Try it -
The number needed is how many lines in these entries contain "beyond"; give it alone.

Working data -
____________

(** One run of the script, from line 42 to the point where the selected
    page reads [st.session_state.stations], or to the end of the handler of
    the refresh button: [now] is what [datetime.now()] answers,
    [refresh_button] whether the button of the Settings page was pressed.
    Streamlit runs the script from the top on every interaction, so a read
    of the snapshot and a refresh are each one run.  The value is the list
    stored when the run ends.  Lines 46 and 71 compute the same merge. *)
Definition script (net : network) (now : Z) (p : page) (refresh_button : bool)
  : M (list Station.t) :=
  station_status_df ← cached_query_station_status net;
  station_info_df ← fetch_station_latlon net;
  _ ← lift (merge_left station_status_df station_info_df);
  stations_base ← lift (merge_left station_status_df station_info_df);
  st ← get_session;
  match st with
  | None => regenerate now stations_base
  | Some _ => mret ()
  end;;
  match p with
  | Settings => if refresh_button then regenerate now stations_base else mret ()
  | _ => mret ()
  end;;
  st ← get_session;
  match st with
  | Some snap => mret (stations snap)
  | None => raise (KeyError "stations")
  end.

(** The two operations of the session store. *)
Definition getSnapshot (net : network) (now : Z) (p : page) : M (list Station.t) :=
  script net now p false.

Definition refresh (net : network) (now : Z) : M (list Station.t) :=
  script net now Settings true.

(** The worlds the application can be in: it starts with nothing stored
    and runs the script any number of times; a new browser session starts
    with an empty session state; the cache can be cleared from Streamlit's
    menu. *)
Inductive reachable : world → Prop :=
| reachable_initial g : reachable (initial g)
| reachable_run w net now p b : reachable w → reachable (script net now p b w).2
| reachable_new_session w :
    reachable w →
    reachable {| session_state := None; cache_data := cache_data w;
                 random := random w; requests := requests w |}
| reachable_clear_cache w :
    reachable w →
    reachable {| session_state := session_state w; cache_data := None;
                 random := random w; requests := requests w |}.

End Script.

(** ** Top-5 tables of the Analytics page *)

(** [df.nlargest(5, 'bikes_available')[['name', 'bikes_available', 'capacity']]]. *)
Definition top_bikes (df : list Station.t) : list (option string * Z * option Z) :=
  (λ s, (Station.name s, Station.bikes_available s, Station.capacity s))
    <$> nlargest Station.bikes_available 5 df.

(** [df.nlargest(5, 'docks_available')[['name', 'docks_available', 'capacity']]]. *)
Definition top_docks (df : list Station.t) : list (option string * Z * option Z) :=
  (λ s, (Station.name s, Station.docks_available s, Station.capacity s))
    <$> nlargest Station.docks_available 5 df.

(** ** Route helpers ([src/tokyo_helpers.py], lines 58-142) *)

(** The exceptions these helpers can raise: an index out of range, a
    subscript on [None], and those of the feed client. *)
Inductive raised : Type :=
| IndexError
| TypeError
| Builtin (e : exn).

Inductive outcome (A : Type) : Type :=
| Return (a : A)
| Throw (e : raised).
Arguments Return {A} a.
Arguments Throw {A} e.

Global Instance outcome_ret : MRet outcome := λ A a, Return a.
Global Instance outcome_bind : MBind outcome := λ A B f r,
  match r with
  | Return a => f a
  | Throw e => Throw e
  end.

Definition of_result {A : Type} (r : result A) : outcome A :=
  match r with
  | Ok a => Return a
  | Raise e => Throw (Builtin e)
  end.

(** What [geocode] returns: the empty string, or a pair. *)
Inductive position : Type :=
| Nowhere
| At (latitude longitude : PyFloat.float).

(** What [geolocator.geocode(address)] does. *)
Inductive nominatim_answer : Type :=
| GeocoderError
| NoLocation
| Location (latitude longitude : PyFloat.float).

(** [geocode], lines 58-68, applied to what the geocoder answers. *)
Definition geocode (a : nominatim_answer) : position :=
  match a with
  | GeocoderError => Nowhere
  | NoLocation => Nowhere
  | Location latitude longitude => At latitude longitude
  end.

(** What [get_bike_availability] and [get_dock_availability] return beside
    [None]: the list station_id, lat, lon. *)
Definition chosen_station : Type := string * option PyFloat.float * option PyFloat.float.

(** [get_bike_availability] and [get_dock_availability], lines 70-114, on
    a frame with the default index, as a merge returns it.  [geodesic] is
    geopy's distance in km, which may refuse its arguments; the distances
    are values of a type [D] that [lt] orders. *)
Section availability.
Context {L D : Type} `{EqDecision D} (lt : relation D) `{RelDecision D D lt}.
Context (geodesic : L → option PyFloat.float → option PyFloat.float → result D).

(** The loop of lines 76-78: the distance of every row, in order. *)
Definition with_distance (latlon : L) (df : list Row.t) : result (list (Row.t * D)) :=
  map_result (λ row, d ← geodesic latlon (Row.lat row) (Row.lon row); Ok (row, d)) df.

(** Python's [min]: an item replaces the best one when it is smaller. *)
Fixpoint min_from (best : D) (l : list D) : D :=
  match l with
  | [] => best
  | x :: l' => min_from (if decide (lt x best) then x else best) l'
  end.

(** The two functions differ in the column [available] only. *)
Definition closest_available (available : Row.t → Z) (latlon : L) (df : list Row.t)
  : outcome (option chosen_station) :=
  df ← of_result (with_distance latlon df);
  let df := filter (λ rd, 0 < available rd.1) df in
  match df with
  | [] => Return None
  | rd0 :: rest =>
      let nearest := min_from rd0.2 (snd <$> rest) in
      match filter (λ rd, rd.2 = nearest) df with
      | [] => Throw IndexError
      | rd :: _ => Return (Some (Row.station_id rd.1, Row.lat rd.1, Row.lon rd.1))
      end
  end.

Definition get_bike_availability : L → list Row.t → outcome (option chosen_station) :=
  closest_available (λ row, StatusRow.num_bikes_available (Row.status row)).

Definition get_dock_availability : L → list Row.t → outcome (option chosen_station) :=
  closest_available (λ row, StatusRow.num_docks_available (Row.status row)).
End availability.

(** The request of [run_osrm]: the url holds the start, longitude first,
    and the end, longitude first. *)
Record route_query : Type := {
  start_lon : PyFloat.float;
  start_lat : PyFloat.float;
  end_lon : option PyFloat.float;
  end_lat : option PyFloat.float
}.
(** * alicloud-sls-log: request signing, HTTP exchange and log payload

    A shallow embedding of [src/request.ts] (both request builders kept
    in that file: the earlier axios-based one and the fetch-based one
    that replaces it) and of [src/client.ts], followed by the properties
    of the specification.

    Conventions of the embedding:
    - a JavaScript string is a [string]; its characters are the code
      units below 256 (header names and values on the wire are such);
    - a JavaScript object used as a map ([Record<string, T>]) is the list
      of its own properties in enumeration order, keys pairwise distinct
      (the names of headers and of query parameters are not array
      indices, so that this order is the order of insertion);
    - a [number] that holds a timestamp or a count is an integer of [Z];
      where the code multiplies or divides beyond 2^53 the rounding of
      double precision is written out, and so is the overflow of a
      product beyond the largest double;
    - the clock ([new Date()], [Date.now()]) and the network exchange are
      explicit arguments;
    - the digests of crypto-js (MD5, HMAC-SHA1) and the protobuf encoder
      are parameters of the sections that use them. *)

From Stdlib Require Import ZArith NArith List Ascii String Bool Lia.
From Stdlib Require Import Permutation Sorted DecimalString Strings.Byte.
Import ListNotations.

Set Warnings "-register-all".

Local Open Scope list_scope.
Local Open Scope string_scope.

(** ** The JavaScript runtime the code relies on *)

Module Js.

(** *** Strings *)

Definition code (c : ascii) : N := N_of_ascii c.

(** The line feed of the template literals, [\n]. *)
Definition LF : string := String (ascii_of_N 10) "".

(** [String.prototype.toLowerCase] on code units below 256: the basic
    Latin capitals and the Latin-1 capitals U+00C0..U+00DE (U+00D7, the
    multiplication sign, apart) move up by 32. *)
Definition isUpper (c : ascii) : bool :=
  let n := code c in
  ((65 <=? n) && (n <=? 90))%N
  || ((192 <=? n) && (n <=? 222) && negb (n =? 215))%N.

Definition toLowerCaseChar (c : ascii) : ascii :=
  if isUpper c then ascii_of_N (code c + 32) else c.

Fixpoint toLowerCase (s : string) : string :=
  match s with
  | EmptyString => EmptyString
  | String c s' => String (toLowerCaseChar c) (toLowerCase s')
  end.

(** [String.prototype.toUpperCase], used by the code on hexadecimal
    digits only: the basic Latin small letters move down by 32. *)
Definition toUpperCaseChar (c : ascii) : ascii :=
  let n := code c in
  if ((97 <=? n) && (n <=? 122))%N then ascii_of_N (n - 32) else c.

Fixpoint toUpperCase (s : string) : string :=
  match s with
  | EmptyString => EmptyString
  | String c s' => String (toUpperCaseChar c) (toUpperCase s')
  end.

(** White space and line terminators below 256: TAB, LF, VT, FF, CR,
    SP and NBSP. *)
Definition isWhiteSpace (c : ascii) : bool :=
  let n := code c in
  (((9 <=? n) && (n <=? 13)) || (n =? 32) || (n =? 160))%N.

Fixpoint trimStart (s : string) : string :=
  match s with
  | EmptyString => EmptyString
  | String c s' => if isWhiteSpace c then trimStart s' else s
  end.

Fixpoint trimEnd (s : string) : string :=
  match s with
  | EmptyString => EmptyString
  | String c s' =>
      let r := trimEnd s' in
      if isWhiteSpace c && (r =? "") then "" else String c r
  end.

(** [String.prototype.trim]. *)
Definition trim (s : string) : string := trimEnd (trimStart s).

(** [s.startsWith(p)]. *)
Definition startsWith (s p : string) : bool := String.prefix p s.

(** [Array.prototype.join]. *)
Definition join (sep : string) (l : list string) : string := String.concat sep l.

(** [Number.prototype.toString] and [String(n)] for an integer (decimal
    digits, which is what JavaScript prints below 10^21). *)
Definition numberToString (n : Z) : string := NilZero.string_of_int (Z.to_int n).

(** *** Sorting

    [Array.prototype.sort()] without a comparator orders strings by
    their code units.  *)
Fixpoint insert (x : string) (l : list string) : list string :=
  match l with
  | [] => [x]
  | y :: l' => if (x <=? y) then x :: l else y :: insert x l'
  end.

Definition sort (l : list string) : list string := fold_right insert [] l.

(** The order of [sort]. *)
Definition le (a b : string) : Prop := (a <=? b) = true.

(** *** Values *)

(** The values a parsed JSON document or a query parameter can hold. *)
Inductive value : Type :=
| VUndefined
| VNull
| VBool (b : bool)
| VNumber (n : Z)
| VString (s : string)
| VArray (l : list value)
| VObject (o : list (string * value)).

____________

Exercise answer -
2